How to read this
Cells are referenced by R<row>/<column><row> notation. R9/E9 means column E, row 9. R38–R45 is a block of inputs spanning those rows. Multi-column ranges like D39–J39 mean the same row across several columns. Types: INPUT = user-edited, FORMULA = calculated, DROPDOWN = select from list.
Ecommerce Forecasting Tool — Sheet Map
Sheets (9)
README, License, Disclaimer, Get Started, Key Reports, Forecast, Historicals, Model Comparison, Changelog
Get Started (B1:F49)
Setup (R5-R14)
| Row |
Label |
Type |
Default |
| R6/D6 |
Company Name |
INPUT |
"Company" |
| R7/D7 |
Currency |
INPUT |
"$" |
| R8/D8 |
First forecast date |
INPUT (date) |
Jan 2025 |
| R9/D9 |
Fiscal year end |
INPUT (date) |
Dec 2025 |
| R12/D12 |
First historical date |
INPUT (date) |
Jan 2021 |
| R13/D13 |
Historical FY end |
INPUT (date) |
Dec 2021 |
| R14/D14 |
Last historical date |
INPUT (date) |
Dec 2024 |
Revenue & Marketing (R16-R34)
| Row |
Label |
Type |
Default |
| R17/D17 |
Avg Revenue per Order, new |
INPUT ($) |
$50 |
| R18/D18 |
Avg Revenue per Order, repeat |
INPUT ($) |
$40 |
| R19/D19 |
Baseline rate of change AOV |
INPUT (%) |
10% |
| R20/D20 |
Rate decline per month |
INPUT (%) |
-5% |
| R22/D22 |
Cost of Sales % |
INPUT (%) |
25% |
| R23/D23 |
Additional COGS % |
INPUT (%) |
10% |
| R24/D24 |
Additional COGS % (2nd) |
INPUT (%) |
0% |
| R28/D28 |
Shipping Revenue per order |
INPUT ($) |
$0 |
| R29/D29 |
Shipping Cost per order |
INPUT ($) |
$0 |
| R31/D31 |
CAC new customer |
INPUT ($) |
$30 |
| R32/D32 |
CAC repeat customer |
INPUT ($) |
$10 |
Growth & Churn (R36-R48)
| Row |
Label |
Type |
Default |
| R37/D37 |
Date to start growth |
INPUT (date) |
Jan 2025 |
| R38/D38 |
New Customers first month |
INPUT (#) |
550 |
| R39/D39 |
Baseline growth rate |
INPUT (%) |
90% |
| R40/D40 |
Growth rate decline per month |
INPUT (%) |
-15% |
| R41/D41 |
Conversion rate (sessions→orders) |
INPUT (%) |
2% |
| R42/D42 |
Customers beginning |
INPUT (#) |
0 |
| R43/D43 |
Churn rate per period |
INPUT (%) |
50% |
| R44/D44 |
Repeat cycle months |
INPUT (#) |
3 |
| R47/D47 |
After N total customers adjust |
INPUT (#) |
0 |
| R48/D48 |
Change cohort performance by |
INPUT (#) |
1 |
Forecast (B1:BO199) — Cohort-based
Retention Curve (R44):
- Calculated from churn rate and repeat cycle
- Can be overwritten with manual retention curve
- R46: Adjustment factor applied to all cohorts
Orders (R50-R100+):
- R51: Website Traffic (FORMULA from orders ÷ conversion)

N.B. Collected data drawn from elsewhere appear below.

(** C22: The generation loop always ends with a decision. Whatever arrives during the
    provider calls, the three rounds suffice: the loop returns an answer, a reason for not
    answering, or the plain path of a thread without a turn, and never drops an answer
    because its rounds are used up. *)
Theorem loop_decides a event_id w :
  cooperative (ta_thread_id a) → loop_ok (ta_thread_id a) w →
  0 ≤ as_additional_generations (actor_state (ta_thread_id a) w) →
  ∃ ex w', run_loop a event_id loop_rounds 0 w = (Ok ex, w') ∧ ex ≠ OutOfRounds.
Proof.
  intros Hc Hok Hn. apply loop_spec; [done|done| |cbv; lia].
  unfold left_of, MAX_ADDITIONAL_GENERATIONS. change (Z.of_nat loop_rounds) with 3. lia.
Qed.

(** ** One answer path per thread *)

(** What a message that may change the running turn leaves in the postbox: it is waiting, or
    deferred when the postbox is full. *)
Definition postbox_row (th event_id principal kind input_id : string) (cap now : Z) (s : db) : pending_row :=
  MkPending input_id th None event_id principal kind None "unknown"
    (if Z.max 1 cap <=? Z.of_nat (rowcount (in_state th "waiting") (pending_inputs s)) then "deferred" else "waiting") now None.

(** The postbox and the answer after a message during a running generation. *)
Definition postbox_spec (th event_id principal kind input_id : string) (cap now : Z) (authorized : bool) (s : db)
    : result (option string) * list pending_row :=
  let rows := pending_inputs s in
  if negb (str_true event_id) then (Raise (ProcessingError "accept requires an event id"), rows)
  else if negb authorized || row_exists (λ p, pi_event_id p =?s event_id) rows then (Ok None, rows)
  else if row_exists (has_id pi_input_id input_id) rows
  then (Raise (IntegrityError "UNIQUE constraint failed: pending_inputs.input_id"), rows)
  else (Ok None, insert_row (postbox_row th event_id principal kind input_id cap now s) rows).

Lemma accept_spec th cap is_operator eid pr k ec au f n s :
  str_true k = true →
  let '(r, s') := accept (ThreadActor_init th cap is_operator) None None (Some eid) pr k None ec au "unknown" None f n s in
  let '(answer, rows) := postbox_spec th eid pr k f cap n au s in
  (match r with Ok _ => answer = Ok None | Raise err => answer = Raise err end) ∧ pending_inputs s' = rows ∧
  generations s' = generations s ∧ effects s' = effects s ∧ turns s' = turns s ∧ direct_admissions s' = direct_admissions s.
Proof.
  intros Hk. unfold accept, postbox_spec, nonempty. cbv zeta. destruct (str_true eid) eqn:Ee; [|done].
  rewrite Ee, Hk. cbn [negb]. unfold classify_update. destruct au; cbn [negb orb andb].
  - rewrite andb_false_r. unfold pbind, pget, enqueue_pending_input, write, postbox_row. cbv zeta.
    assert ((if str_true pr then pr else default "" (ce_principal <$> None)) = pr) as -> by (by destruct pr).
    change (default f None) with f. destruct (row_exists _ (pending_inputs s)); [done|]. by destruct (row_exists (has_id pi_input_id f) (pending_inputs s)).
  - by destruct (k =?s "reaction").
Qed.

Lemma finish_direct_frame b now w :
  let s' := rw_store (finish_direct_binding b now w) in
  pending_inputs s' = pending_inputs (rw_store w) ∧ generations s' = generations (rw_store w) ∧
  effects s' = effects (rw_store w) ∧ turns s' = turns (rw_store w) ∧
  rw_actors (finish_direct_binding b now w) = rw_actors w ∧ rw_frozen (finish_direct_binding b now w) = rw_frozen w.
Proof.
  destruct b as [[[ch chat] tu]|]; [|done]. unfold finish_direct_binding, on_db, finish_direct_admission, write, pret. cbv zeta.
  destruct (negb _); cbn; case_match; done.
Qed.

(** C29: There is never a second answer path. While a generation of a thread is running,
    another message of that thread gives no reply and leaves every actor, generation, turn,
    effect and remembered turn as it is, and what becomes of it is exactly this: from a sender
    who may change the running turn it is put into the postbox once, waiting or, when the
    postbox is full, deferred; from anybody else, or when it is already there, it is only
    observed. The call fails only for a message without an id or an input id that is taken. *)
Theorem no_second_answer cap is_operator e input_id now finished w th :
  thread_for_event (in_message_id e) (rw_store w) = Some th → as_in_flight (actor_state th w) = true →
  let kind := if str_true (in_processing_kind e) then in_processing_kind e else "message" in
  let authorized := is_orderer is_operator th (in_sender_id e) (rw_store w) in
  let '(r, w') := generate_reply cap is_operator e input_id now finished w in
  (r, pending_inputs (rw_store w')) =
    postbox_spec th (in_message_id e) (in_sender_id e) kind input_id cap now authorized (rw_store w) ∧
  rw_actors w' = rw_actors w ∧ rw_frozen w' = rw_frozen w ∧ generations (rw_store w') = generations (rw_store w) ∧
  turns (rw_store w') = turns (rw_store w) ∧ effects (rw_store w') = effects (rw_store w).
Proof.
  intros Hth Hf. cbv zeta. unfold generate_reply, reply_body, pbind, pget. rewrite Hth, Hf. unfold on_db.
  set (kind := if str_true _ then _ else _). assert (str_true kind = true) as Hk by (unfold kind; by destruct (str_true _) eqn:?).
  set (au := is_orderer _ _ _ _). set (binding := direct_binding_for_event _ _).
  pose proof (accept_spec th cap is_operator (in_message_id e) (in_sender_id e) kind (in_explicit_correction e) au input_id now
    (rw_store w) Hk) as Hspec.
  destruct (accept _ _ _ _ _ _ _ _ _ _ _ _ _ _) as [r s']. destruct (postbox_spec _ _ _ _ _ _ _ _ _) as [answer rows].
  destruct Hspec as (Hr & Hp & Hg & He & Ht & _).
  pose proof (finish_direct_frame binding finished (w <| rw_store := s' |>)) as F. cbv zeta in F.
  destruct r as [adm|err]; subst answer; unfold pret; cbv beta iota;
    destruct F as (-> & -> & -> & -> & -> & ->); cbn [set_field rw_store rw_actors rw_frozen]; by rewrite Hp.
Qed.

End Responder.

(** ** The memory of frozen turns *)

Lemma find_last_key {A} key (b : A) l :
  (∀ p : string * A, p ∈ l → p.1 ≠ key) → List.find (λ p, p.1 =?s key) (l ++ [(key, b)]) = Some (key, b).
Proof.
  intros Hl. change (List.find ?p ?x) with (fetchone p x). rewrite fetchone_app.
  rewrite (fetchone_None (λ p, p.1 =?s key) l) by (intros p Hp; by apply str_eqb_neq, Hl).
  cbn. by rewrite str_eqb_refl.
Qed.

(** The memory is bounded and keeps what matters. After remembering a turn for a source
    at most 256 sources are kept, and the lookup of that source finds exactly the turn its
    latest generation was frozen with. *)
Theorem frozen_turn_memory key b l :
  key ≠ "" →
  let l' := remember_turn_for_source key (Some b) l in
  (length l' ≤ frozen_turn_cap)%nat ∧ frozen_turn_for_source key l' = Some b.
Proof.
  intros Hk. apply str_true_spec in Hk. unfold remember_turn_for_source. rewrite Hk.
  set (l0 := List.filter _ l). unfold evict. split; [rewrite length_drop; lia|].
  rewrite length_app. cbn [length]. unfold frozen_turn_for_source.
  assert (length l0 + 1 - frozen_turn_cap ≤ length l0)%nat as Hle by (unfold frozen_turn_cap; lia).
  rewrite drop_app_le by exact Hle. rewrite find_last_key; [done|].
  intros p Hp. eapply elem_of_submseteq in Hp; [|apply sublist_submseteq, sublist_drop]. unfold l0 in Hp. apply list_elem_of_In, filter_In in Hp as [_ Hp].
  apply negb_true_iff in Hp. by apply str_eqb_neq.
Qed.

(** ** Witnesses *)

#[local] Existing Instance plain_sha256.

(** A provider that always answers and lets nobody interfere. *)
Definition calm (i : nat) (g : GenerationSnapshot) (w : responder_world) : call_result * responder_world :=
  (CallReturned (Some "hi"), w).

Definition calm_world : responder_world := MkResponder busy_thread ∅ [] [].

Lemma loop_decides_witness :
  ∃ ex w', run_loop calm (λ _, "g") (λ _ _, 50) actor_th "m1" loop_rounds 0 calm_world = (Ok ex, w') ∧
           ex ≠ OutOfRounds.
Proof.
  apply loop_decides; [|split; [|by eexists]|done].
  - intros i g w. done.
  - split; [by eapply outbox_inv_ext; [..|apply outbox_inv_empty]|].
    intros t Ht. apply list_elem_of_singleton in Ht as ->. split; [done|]. by eexists.
Defined.

(** The thread is generating and "m2" is journaled into it. *)
Definition flying_world : responder_world :=
  MkResponder (busy_thread <| events := [MkEvent "m2" "k" "t" "message" "whatsapp" "whatsapp" "c" "u" "" "in"
                                         1 None None None (Some "th") (Some "tu") None "" None None 5] |>)
    {["th" := MkActorState 0 None [] true]} [] [].

(** The same thread while its turn is under way, and a second message of the orderer. *)
Lemma no_second_answer_witness :
  let '(r, w') := generate_reply calm (λ _, "g") (λ _ _, 50) (λ w, (Ok (Some "inner"), w)) 32 None
                    (MkInbound "whatsapp" "c" "m2" "u" "" false) "i9" 60 61 flying_world in
  r = Ok None ∧ generations (rw_store w') = [] ∧
  pending_inputs (rw_store w') =
    pending_inputs (rw_store flying_world) ++ [MkPending "i9" "th" None "m2" "u" "message" None "unknown" "waiting" 60 None].
Proof.
  pose proof (no_second_answer calm (λ _, "g") (λ _ _, 50) (λ w, (Ok (Some "inner"), w)) 32 None
    (MkInbound "whatsapp" "c" "m2" "u" "" false) "i9" 60 61 flying_world "th" ltac:(by vm_compute) ltac:(by vm_compute)) as Hw.
  cbv zeta in Hw. destruct (generate_reply _ _ _ _ _ _ _ _ _ _ _) as [r w']. destruct Hw as (Hr & _ & _ & Hg & _).
  apply pair_equal_spec in Hr as [-> ->]. rewrite Hg. vm_compute. auto.
Defined.

Lemma frozen_turn_memory_witness :
  frozen_turn_for_source "m1"
    (remember_turn_for_source "m1" (Some (MkBinding (MkTurn "tu" "th" "u" 1 1 "open" 1 1 None None) "t" None)) [])
  = Some (MkBinding (MkTurn "tu" "th" "u" 1 1 "open" 1 1 None None) "t" None).
Proof. by apply frozen_turn_memory. Defined.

- R52: New Customers per period (FORMULA)
- R54: Total Orders (FORMULA: sum of all cohorts)
- R55-R100+: Individual monthly cohorts — each row is a cohort, columns track orders per period (FORMULA based on retention curve)
Revenue (R103+):
- Orders × AOV per cohort
- Separated into new vs repeat revenue
- COGS, shipping, marketing spend calculated
Unit Economics (R150+):
- CAC, LTV, payback period
- Contribution margin
- Monthly cohort data for historical performance
- Users enter actual order counts per cohort
- Model blends historical retention with forecast assumptions
Key difference
Cohort-based, not subscription. Each monthly cohort tracked separately. Retention = repeat purchase probability, not subscription churn.